Directions:
Which lines of the records contain the word "unknown"? Show each of them.
Data supplied: Begin
(** * CodexBar Cinnamon tray: popup placement and usage-window rendering

  A shallow embedding of [Scripts/codexbar_cinnamon_tray.py]:
  - the two placement routines of [DashboardWindow]
    ([present_near_pointer], [present_from_icon_geometry]), with the GDK
    display and the window as explicit state;
  - the text renderer [CodexBarTray._window_text] and the menu block
    [CodexBarTray._append_provider_block] built on it;
  - the dashboard widgets [_window_row] and [_provider_card];
  - [run_command] and the branch [--print-once] of [main], with the
    process as an oracle;
  - the search and the content of the dashboard ([_filtered_payloads],
    [_render_filtered], [set_payloads]);
  - the tray itself: its commands, [_parse_usage_payload],
    [rebuild_menu], [_apply_icon], [update], the handlers
    [on_status_icon_activate] and [on_open_dashboard], and the choice
    of the backend and of the default icon.

  Python integers are [Z]; Python floats are binary64 and are modelled by
  the primitive floats of the standard library; Python strings are lists
  of code points; the dictionaries decoded from JSON are [gmap]s. *)

From Stdlib Require Import ZArith Lia Floats String Ascii DecimalString.
From stdpp Require Import gmap list.

Set Warnings "-register-all".

Local Open Scope Z_scope.

(** ** Python values *)

Module Py.

(** A string is a sequence of Unicode code points. *)
Definition str := list N.

(** An ASCII literal of the source. *)
Definition lit (s : string) : str :=
  (fun a => N_of_ascii a) <$> list_ascii_of_string s.

Definition SPACE : N := 32%N.

(** The exceptions the modelled code can raise. *)
Inductive exn := ValueError | OverflowError | AttributeError.

Inductive result (A : Type) :=
| Ok (a : A)
| Raise (e : exn).
Arguments Ok {A} a.
Arguments Raise {A} e.

#[global] Instance result_ret : MRet result := fun A a => Ok a.

#[global] Instance result_bind : MBind result := fun A B k r =>
  match r with
  | Ok a => k a
  | Raise e => Raise e
  end.

(** What [json.loads] can produce. *)
Inductive val :=
| None_
| Bool (b : bool)
| Int (z : Z)
| Float (f : float)
| Str (s : str)
| List (l : list val)
| Dict (d : gmap str val).

(** [int] and [float] operands of arithmetic. *)
Inductive num :=
| NInt (z : Z)
| NFloat (f : float).

(** [isinstance(v, (int, float))]; [bool] is a subclass of [int], and
    [True] and [False] behave as 1 and 0 in arithmetic. *)
Definition as_number (v : val) : option num :=
  match v with
  | Bool b => Some (NInt (if b then 1 else 0))
  | Int z => Some (NInt z)
  | Float f => Some (NFloat f)
  | _ => None
  end.

(** [isinstance(v, dict)] *)
Definition as_dict (v : val) : option (gmap str val) :=
  match v with
  | Dict d => Some d
  | _ => None
  end.

(** [isinstance(v, str) and v] *)
Definition as_nonempty_str (v : val) : option str :=
  match v with
  | Str (c :: s) => Some (c :: s)
  | _ => None
  end.

(** Truth value of an object, as [or] tests it. *)
Definition truthy (v : val) : bool :=
  match v with
  | None_ => false
  | Bool b => b
  | Int z => negb (z =? 0)
  | Float f => negb (f =? 0)%float
  | Str s => match s with [] => false | _ => true end
  | List l => match l with [] => false | _ => true end
  | Dict d => negb (bool_decide (d = ∅))
  end.

(** [d.get(k)]: the value, or [None] when the key is absent. *)
Definition dict_get (d : gmap str val) (k : str) : val :=
  default None_ (d !! k).

(** [v.get(k)] on an arbitrary object: only dictionaries have [get]. *)
Definition get (v : val) (k : str) : result val :=
  match v with
  | Dict d => Ok (dict_get d k)
  | _ => Raise AttributeError
  end.

(** [v or {}] *)
Definition or_empty_dict (v : val) : val :=
  if truthy v then v else Dict ∅.

(** [v.get(k) or {}] *)
Definition get_or_empty_dict (v : val) (k : str) : result val :=
  x ← get v k; Ok (or_empty_dict x).

(** Rounding of the quotient [n / d] ([0 < d]) to the nearest integer,
    ties to the even one: what [round] does on a float. *)
Definition round_half_even_div (n d : Z) : Z :=
  let q := n / d in
  let r := n mod d in
  match 2 * r ?= d with
  | Lt => q
  | Gt => q + 1
  | Eq => if Z.even q then q else q + 1
  end.

(** [round(x)] on the decoded binary64 value. *)
Definition round_spec_float (x : spec_float) : result Z :=
  match x with
  | S754_nan => Raise ValueError
  | S754_infinity _ => Raise OverflowError
  | S754_zero _ => Ok 0
  | S754_finite s m e =>
      let mag :=
        match e with
        | Zneg k => round_half_even_div (Zpos m) (2 ^ Zpos k)
        | _ => Zpos m * 2 ^ e
        end in
      Ok (if s then - mag else mag)
  end.

(** [round(x)] with one argument: an [int] for either kind of number. *)
Definition round (x : num) : result Z :=
  match x with
  | NInt z => Ok z
  | NFloat f => round_spec_float (Prim2SF f)
  end.

(** [float(z)]: correctly rounded, [OverflowError] when out of range. *)
Definition float_of_int (z : Z) : result float :=
  match binary_normalize prec emax z 0 false with
  | S754_infinity _ => Raise OverflowError
  | x => Ok (SF2Prim x)
  end.

(** [float(z)] for an integer that a binary64 holds exactly. *)
Definition float_of_small_int (z : Z) : float :=
  SF2Prim (binary_normalize prec emax z 0 false).

(** [a - x] with a small [int] on the left, one that a binary64 holds
    exactly (the code subtracts from 100). *)
Definition int_sub (a : Z) (x : num) : num :=
  match x with
  | NInt z => NInt (a - z)
  | NFloat f => NFloat (float_of_small_int a - f)%float
  end.

(** [a / b] on two integers that a binary64 holds exactly: CPython
    converts both and divides the doubles. *)
Definition small_int_truediv (a b : Z) : float :=
  (float_of_small_int a / float_of_small_int b)%float.

(** [str(z)] *)
Definition str_of_int (z : Z) : str :=
  lit (NilZero.string_of_int (Z.to_int z)).

(** [s * n]: repetition of a one-character string. *)
Definition repeat_char (c : N) (n : Z) : str :=
  replicate (Z.to_nat n) c.

(** Format specifications [<w] and [>w]. *)
Definition ljust (w : nat) (s : str) : str :=
  s ++ replicate (w - length s)%nat SPACE.

Definition rjust (w : nat) (s : str) : str :=
  replicate (w - length s)%nat SPACE ++ s.

(** The built-in [max] and [min] on two integers. *)
Definition max (a b : Z) : Z := if b >? a then b else a.
Definition min (a b : Z) : Z := if b <? a then b else a.

(** Comparison of an [int] with a [float] is exact in Python. *)
Definition int_cmp_spec_float (z : Z) (x : spec_float) : option comparison :=
  match x with
  | S754_nan => None
  | S754_infinity s => Some (if s then Gt else Lt)
  | S754_zero _ => Some (z ?= 0)
  | S754_finite s m e =>
      let v := if s then Zneg m else Zpos m in
      match e with
      | Zneg k => Some (z * 2 ^ Zpos k ?= v)
      | _ => Some (z ?= v * 2 ^ e)
      end
  end.

(** [a < b] *)
Definition lt (a b : num) : bool :=
  match a, b with
  | NInt x, NInt y => x <? y
  | NFloat x, NFloat y => (x <? y)%float
  | NInt x, NFloat y =>
      match int_cmp_spec_float x (Prim2SF y) with
      | Some Lt => true
      | _ => false
      end
  | NFloat x, NInt y =>
      match int_cmp_spec_float y (Prim2SF x) with
      | Some Gt => true
      | _ => false
      end
  end.

(** [a <= b] *)
Definition le (a b : num) : bool :=
  match a, b with
  | NInt x, NInt y => x <=? y
  | NFloat x, NFloat y => (x <=? y)%float
  | NInt x, NFloat y =>
      match int_cmp_spec_float x (Prim2SF y) with
      | Some (Lt | Eq) => true
      | _ => false
      end
  | NFloat x, NInt y =>
      match int_cmp_spec_float y (Prim2SF x) with
      | Some (Gt | Eq) => true
      | _ => false
      end
  end.

(** The built-in [max] and [min] on two numbers of either kind: the
    second argument wins only when it compares strictly better. *)
Definition max_num (a b : num) : num := if lt a b then b else a.
Definition min_num (a b : num) : num := if lt b a then b else a.

(** [max] and [min] on two floats. *)
Definition max_float (a b : float) : float := if (a <? b)%float then b else a.
Definition min_float (a b : float) : float := if (b <? a)%float then b else a.

(** [float(x)] *)
Definition float_ (x : num) : result float :=
  match x with
  | NInt z => float_of_int z
  | NFloat f => Ok f
  end.

(** [x / y] with a [float] on the right. *)
Definition div_float (x : num) (y : float) : result float :=
  f ← float_ x; Ok (f / y)%float.

Section Builtins.

(** [str] of a float, a list or a dictionary, and the format
    specification [.1f], are left to the interpreter. *)
Variable repr_other : val -> str.
Variable format_1f : num -> result str.

(** [str(v)], which is also what an f-string field without a format
    specification inserts. *)
Definition str_ (v : val) : str :=
  match v with
  | Str s => s
  | None_ => lit "None"
  | Bool true => lit "True"
  | Bool false => lit "False"
  | Int z => str_of_int z
  | _ => repr_other v
  end.

End Builtins.

End Py.

(** ** The tray: text of a usage window, menu blocks *)

Module CodexBarTray.

Import Py.

Definition FULL_BLOCK : N := 9608%N.          (* U+2588 *)
Definition MIDDLE_DOT : N := 183%N.           (* U+00B7 *)
Definition ANTICLOCKWISE_ARROW : N := 8634%N. (* U+21BA *)

(** [remaining = max(0, min(100, int(round(100 - used))))] *)
Definition remaining_percent (used : num) : result Z :=
  r ← round (int_sub 100 used);
  Ok (max 0 (min 100 r)).

(** [filled = max(0, min(10, int(round(remaining / 10))))] *)
Definition filled_cells (remaining : Z) : result Z :=
  f ← round (NFloat (small_int_truediv remaining 10));
  Ok (max 0 (min 10 f)).

(** [bar = "\u2588" * filled + "\u00b7" * (10 - filled)] *)
Definition usage_bar (filled : Z) : str :=
  repeat_char FULL_BLOCK filled ++ repeat_char MIDDLE_DOT (10 - filled).

(** [f"{title:<8} {remaining:>3}%  {bar}"] *)
Definition window_line (title : str) (remaining : Z) (bar : str) : str :=
  ljust 8 title ++ [SPACE] ++ rjust 3 (str_of_int remaining)
    ++ lit "%  " ++ bar.

Definition _window_text (title : str) (window : val) : result str :=
  used ← get window (lit "usedPercent");
  match as_number used with
  | None => Ok (title ++ lit ": --")
  | Some used =>
      remaining ← remaining_percent used;
      filled ← filled_cells remaining;
      let bar := usage_bar filled in
      reset_desc ← get window (lit "resetDescription");
      match as_nonempty_str reset_desc with
      | Some reset_desc =>
          Ok (window_line title remaining bar
                ++ lit "  " ++ [ANTICLOCKWISE_ARROW; SPACE] ++ reset_desc)
      | None => Ok (window_line title remaining bar)
      end
  end.

Definition mapping : gmap str str :=
  list_to_map [
    (lit "codex", lit "Codex");
    (lit "claude", lit "Claude");
    (lit "cursor", lit "Cursor");
    (lit "opencode", lit "OpenCode");
    (lit "factory", lit "Droid");
    (lit "gemini", lit "Gemini");
    (lit "antigravity", lit "Antigravity");
    (lit "copilot", lit "Copilot");
    (lit "zai", lit "z.ai");
    (lit "minimax", lit "MiniMax");
    (lit "kimi", lit "Kimi");
    (lit "kiro", lit "Kiro");
    (lit "vertexai", lit "Vertex AI");
    (lit "augment", lit "Augment");
    (lit "jetbrains", lit "JetBrains AI");
    (lit "kimik2", lit "Kimi K2");
    (lit "amp", lit "Amp");
    (lit "synthetic", lit "Synthetic")
  ].

Definition _provider_title (provider_id : str) : str :=
  default provider_id (mapping !! provider_id).

(** The menu is a list of items, appended to in place. *)
Inductive MenuItem :=
| InfoItem (label : str) (markup : bool)
| SeparatorMenuItem.

(** Computations that append to the menu and may raise: the items
    appended before an exception stay in the menu. *)
Definition Menu (A : Type) : Type :=
  list MenuItem -> result A * list MenuItem.

#[global] Instance menu_ret : MRet Menu := fun A a menu => (Ok a, menu).

#[global] Instance menu_bind : MBind Menu := fun A B k c menu =>
  match c menu with
  | (Ok a, menu') => k a menu'
  | (Raise e, menu') => (Raise e, menu')
  end.

Definition lift {A} (r : result A) : Menu A := fun menu => (r, menu).

Definition skip : Menu unit := mret tt.

Definition _append_separator : Menu unit :=
  fun menu => (Ok tt, menu ++ [SeparatorMenuItem]).

Definition _append_info (label : str) (markup : bool) : Menu unit :=
  fun menu => (Ok tt, menu ++ [InfoItem label markup]).

Section Builtins.

Variable repr_other : val -> str.
Variable format_1f : num -> result str.

Definition _append_provider_block (payload : gmap str val) : Menu unit :=
  let name :=
    _provider_title
      (str_ repr_other (default (Str (lit "unknown"))
                          (payload !! lit "provider"))) in
  _ ← _append_info (lit "<b>" ++ name ++ lit "</b>") true;
  let error := dict_get payload (lit "error") in
  match as_dict error with
  | Some error =>
      _ ← _append_info
            (lit "  Error: "
               ++ str_ repr_other (default (Str (lit "unknown"))
                                     (error !! lit "message")))
            false;
      _append_separator
  | None =>
      let usage := or_empty_dict (dict_get payload (lit "usage")) in
      primary ← lift (get_or_empty_dict usage (lit "primary"));
      secondary ← lift (get_or_empty_dict usage (lit "secondary"));
      session ← lift (_window_text (lit "Session") primary);
      weekly ← lift (_window_text (lit "Weekly") secondary);
      _ ← _append_info (lit "<tt>" ++ session ++ lit "</tt>") true;
      _ ← _append_info (lit "<tt>" ++ weekly ++ lit "</tt>") true;
      let credits := dict_get payload (lit "credits") in
      _ ← match as_dict credits with
          | Some credits =>
              match as_number (dict_get credits (lit "remaining")) with
              | Some remaining =>
                  text ← lift (format_1f remaining);
                  _append_info
                    (lit "<tt>Credits  " ++ text ++ lit "</tt>") true
              | None => skip
              end
          | None => skip
          end;
      email ← lift (get usage (lit "accountEmail"));
      _ ← match as_nonempty_str email with
          | Some email =>
              _append_info
                (lit "<tt>Account  " ++ email ++ lit "</tt>") true
          | None => skip
          end;
      _append_separator
  end.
Data supplied: End
Answer to this task:
      (str_ repr_other (default (Str (lit "unknown"))
               ++ str_ repr_other (default (Str (lit "unknown"))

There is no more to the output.